Reivindicações sobre a infraestrutura do Campus e sobre acordo de greve de 2024 também fizeram parte do ato
Reprodução: Instagram/Assufrgs
Reivindicações sobre a infraestrutura do Campus e sobre acordo de greve de 2024 também fizeram parte do ato

Um protesto mobilizado por servidores, estudantes e trabalhadores dos Correios junto da ASSUFRGS (Sindicato dos Técnico-Administrativos da UFRGS, UFCSPA e IFRS) fechou a entrada do Campus do Vale da Universidade Federal do Rio Grande do Sul (UFRGS) na manhã desta quarta-feira (20).

A greve foi motivada especialmente contra o fechamento da agência de Correios que fica dentro do Campus, previsto para o dia 31 de maio. Ainda, a mobilização criticou as condições da infraestrutura, além de ampliação de políticas públicas de permanência estudantil.

Conforme a organização do ato, estudantes denunciam problemas estruturais que se agravam em dias de chuva, como infiltrações, precariedade de salas de aula e dificuldade de transitar entre os diferentes prédios e espaços da universidade.

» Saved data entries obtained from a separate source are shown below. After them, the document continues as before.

(** A running node has a registration with one configuration, one listener and
    these connections below it; a node that is not running has nothing. *)
Definition owns (F : quic_store) (n : protocol_node) (X : list Z) (st : quic_store) : Prop :=
  if mp_running (pn_protocol n) then
    ∃ t r c l, pn_msquic n = Some t ∧ pn_registration n = Some r ∧ pn_configuration n = Some c ∧ pn_listener n = Some l ∧
      (r ∉ qt_registrations F) ∧ qt_configurations F !! c = None ∧ qt_listeners F !! l = None ∧
      base.NoDup (open_below (pn_protocol n) X) ∧
      (∀ k, k ∈ open_below (pn_protocol n) X → qt_connections F !! k = None) ∧
      qt_registrations st = {[r]} ∪ qt_registrations F ∧
      qt_configurations st = <[c := r]> (qt_configurations F) ∧
      qt_listeners st = <[l := r]> (qt_listeners F) ∧
      ∀ k, qt_connections st !! k = if decide (k ∈ open_below (pn_protocol n) X) then Some r else qt_connections F !! k
  else
    pn_registration n = None ∧ pn_configuration n = None ∧ pn_listener n = None ∧ mp_peers (pn_protocol n) = [] ∧ X = [] ∧
    qt_registrations st = qt_registrations F ∧ qt_configurations st = qt_configurations F ∧
    qt_listeners st = qt_listeners F ∧ qt_connections st = qt_connections F.

(** [others] references to the library are held by the rest of the process, [held]
    by the node's starts. *)
Record library_ok (F : quic_store) (others held : Z) (w : quic_world) (st : quic_store) : Prop := {
  lo_count : g_msquic_refcount (qw_library w) = others + held;
  lo_table : is_Some (g_msquic (qw_library w)) ↔ 0 < others + held;
  lo_open : qt_open st = (0 <? others + held);
  lo_others : 0 <= others ∧ 0 <= held ∧ (others = 0 → qt_registrations F = ∅)
}.
Lemma unheard_reply (m : manager) topic addr port ts seeds :
  calm m →
  run_all (fun r => calm r.2) (lift (poseidon_channel_manager_handle_bootstrap_reply connect m topic addr port ts seeds)).
Proof.
  intros H. unfold poseidon_channel_manager_handle_bootstrap_reply.
  destruct (find_index _ _) as [i|]; [|done]. destruct (_ !! i) as [p|]; [|done]. destruct (_ =? 1); [|by apply (calm_same m)].
  unfold channel_at. destruct (find_index _ _) as [j|]; [|done]. destruct (m_channels m !! j) as [e|] eqn:Ej; [|done].
  cbn [xbind lift run_all]. pose proof (calm_lookup m j e H Ej) as [Hn Hp]. apply calm_put; [|by apply (calm_same m)].
  split; [done|]. cbn. destruct (q_protocol (ch_quasar e.2)) as [p'|]; [|done]. cbn. unfold bootstrap_protocol.
  destruct (connect addr port) as [opened started]. by apply idle_seeds, idle_connect.
Qed.

Lemma alone_delete_signed (c : poseidon_channel_t K) r :
  alone (ch_quasar c) → poseidon_channel_delete_signed XXH3 c = Ret r → alone (ch_quasar r.2).
Proof.
  intros Ha. unfold poseidon_channel_delete_signed. case_decide; [by intros [= <-]|].
  destruct (quasar_unsubscribe XXH3 (ch_quasar c) _) as [[rc q]|] eqn:E; [|done]. cbn [xbind]. intros [= <-].
  pose proof (alone_unsubscribe _ _ _ _ Ha E) as [Hn Hp]. split; [done|]. cbn in *.
  destruct (q_protocol q); [|done]. by apply idle_stop.
Qed.

Lemma alone_rejoin (c c' : poseidon_channel_t K) g :
  alone (ch_quasar c) → rejoin_channel XXH3 c g = Ret c' → alone (ch_quasar c').
Proof.
  intros Ha. unfold rejoin_channel. destruct (quasar_unsubscribe XXH3 (ch_quasar c) _) as [[rc q]|] eqn:E; [|done]. cbn [xbind].
  pose proof (alone_unsubscribe _ _ _ _ Ha E) as [_ Hp]. cbn [snd] in Hp.
  destruct (quasar_subscribe XXH3 _ _ 300) as [[rc2 q2]|] eqn:E2; [|done]. cbn [xbind]. intros [= <-].
  assert (Hq : alone q2).
  { eapply (alone_subscribe _ _ _ _ (rc2, q2)); [|exact E2]. apply alone_create. destruct (q_protocol q); [|done]. by apply idle_stop. }
  cbn. destruct (ch_message_cb c); [by apply alone_callback|done].
Qed.

Section publishing.
Context (pub : manager → list Z → list Z → world → run (Z * manager * world)).
Context (pub_ok : ∀ m t d w, unheard m w → run_all (fun r => unheard r.1.2 r.2) (pub m t d w)).

Lemma unheard_item (m : manager) topic item other w :
  unheard m w → run_all (fun r => unheard r.1.2 r.2) (publish_item cbor_serialize_alloc pub m topic item other w).
Proof. intros H. unfold publish_item. destruct item; [|done]. destruct (_ =? _); [done|by apply pub_ok]. Qed.

Lemma unheard_request (m : manager) topic w :
  unheard m w →
  run_all (fun r => unheard r.1.2 r.2)
    (poseidon_channel_manager_handle_bootstrap_request time_us cbor_serialize_alloc pub m topic w).
Proof.
  intros H. unfold poseidon_channel_manager_handle_bootstrap_request.
  destruct (poseidon_channel_manager_find_tombstone m topic).
  - apply run_all_lift. intros item. eapply run_all_bind; [by apply unheard_item|]. by intros [[? ?] ?] ?.
  - destruct (negb _); [done|]. destruct (meridian_protocol_get_local_node _) as [? [addr port]].
    apply run_all_lift. intros item. by apply unheard_item.
Qed.

Lemma unheard_redistribute (m : manager) topic e w :
  unheard m w → run_all (fun r => unheard r.1 r.2) (redistribute cbor_serialize_alloc pub m topic e w).
Proof.
  intros H. apply run_all_lift. intros item. eapply run_all_bind; [by apply unheard_item|]. by intros [[? ?] ?] ?.
Qed.

Lemma unheard_delete_notice (m : manager) n w :
  unheard m w →
  run_all (fun r => unheard r.1 r.2)
    (poseidon_channel_manager_handle_delete_notice XXH3 mono_us cbor_serialize_alloc pub m n w).
Proof.
  intros [H Hw]. unfold poseidon_channel_manager_handle_delete_notice. apply run_all_lift. intros topic.
  assert (H1 := calm_tombstone m (poseidon_tombstone_from_delete_notice n (mono_us w)) H).
  apply (run_all_bind calm); [|intros m2 H2; by apply unheard_redistribute].
  destruct (find_index _ _) as [i|]; [|done]. destruct (_ !! i) as [e|] eqn:Ei; [|done].
  destruct (poseidon_channel_delete_signed XXH3 e.2) as [[rc c]|] eqn:Ed; [|done]. cbn [xbind lift run_all].
  apply calm_destroy, calm_put; [|done]. apply (alone_delete_signed e.2 (rc, c)); [by eapply calm_lookup|done].
Qed.

Lemma unheard_rejoin (m : manager) i e g w :
  unheard m w → m_channels m !! i = Some e →
  run_all (fun r => unheard r.1.2 r.2) (poseidon_channel_rejoin_with_config XXH3 time_us cbor_serialize_alloc pub m i e.2 g w).
Proof.
  intros [H Hw] Ei. unfold poseidon_channel_rejoin_with_config. apply run_all_lift_eq. intros c' Ec. apply run_all_lift. intros item.
  eapply run_all_bind; [apply unheard_item|by intros [[? ?] ?] ?]. split; [|done]. apply calm_put; [|done].
  eapply alone_rejoin; [by eapply calm_lookup|done].
Qed.

Lemma unheard_modify_notice (m : manager) n w :
  unheard m w →
  run_all (fun r => unheard r.1 r.2)
    (poseidon_channel_manager_handle_modify_notice XXH3 time_us mono_us cbor_serialize_alloc pub m n w).
Proof.
  intros [H Hw]. unfold poseidon_channel_manager_handle_modify_notice. apply run_all_lift. intros topic.
  assert (H1 := calm_tombstone m (poseidon_tombstone_from_modify_notice n (mono_us w)) H).
  apply (run_all_bind (fun r => unheard r.1 r.2)); [|intros [m2 w2] H2; by apply unheard_redistribute].
  destruct (find_index _ _) as [i|]; [|done]. destruct (_ !! i) as [e|] eqn:Ei; [|done].
  apply (run_all_bind (fun r => unheard r.1.2 r.2)); [by apply unheard_rejoin|by intros [[? ?] ?] ?].
Qed.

Os portões de entrada foram trancados e faixas com dizeres de protesto e reivindicações pelas melhorias exibidas no local.

Em resposta aos atos, a UFRGS suspendeu as atividades acadêmicas no Campus do Vale durante a manhã. Segundo a UFRGS, os acessos foram liberados unicamente em casos específicos, como o acesso ao Colégio de Aplicação.

Atualmente, a entrada está liberada. As atividades acadêmicas devem ser retomadas gradualmente ao longo da tarde.


Greve técnico-administrativa já dura 85 dias

A ação faz parte de uma mobilização de 85 dias da ASSUFRGS sobre acordo não cumprido por parte do Governo Federal após mobilizações de 2024. Segundo o sindicato, o governo cumpriu apenas parcela remuneratória do que fora acordado, com 18 pontos ainda não atendidos.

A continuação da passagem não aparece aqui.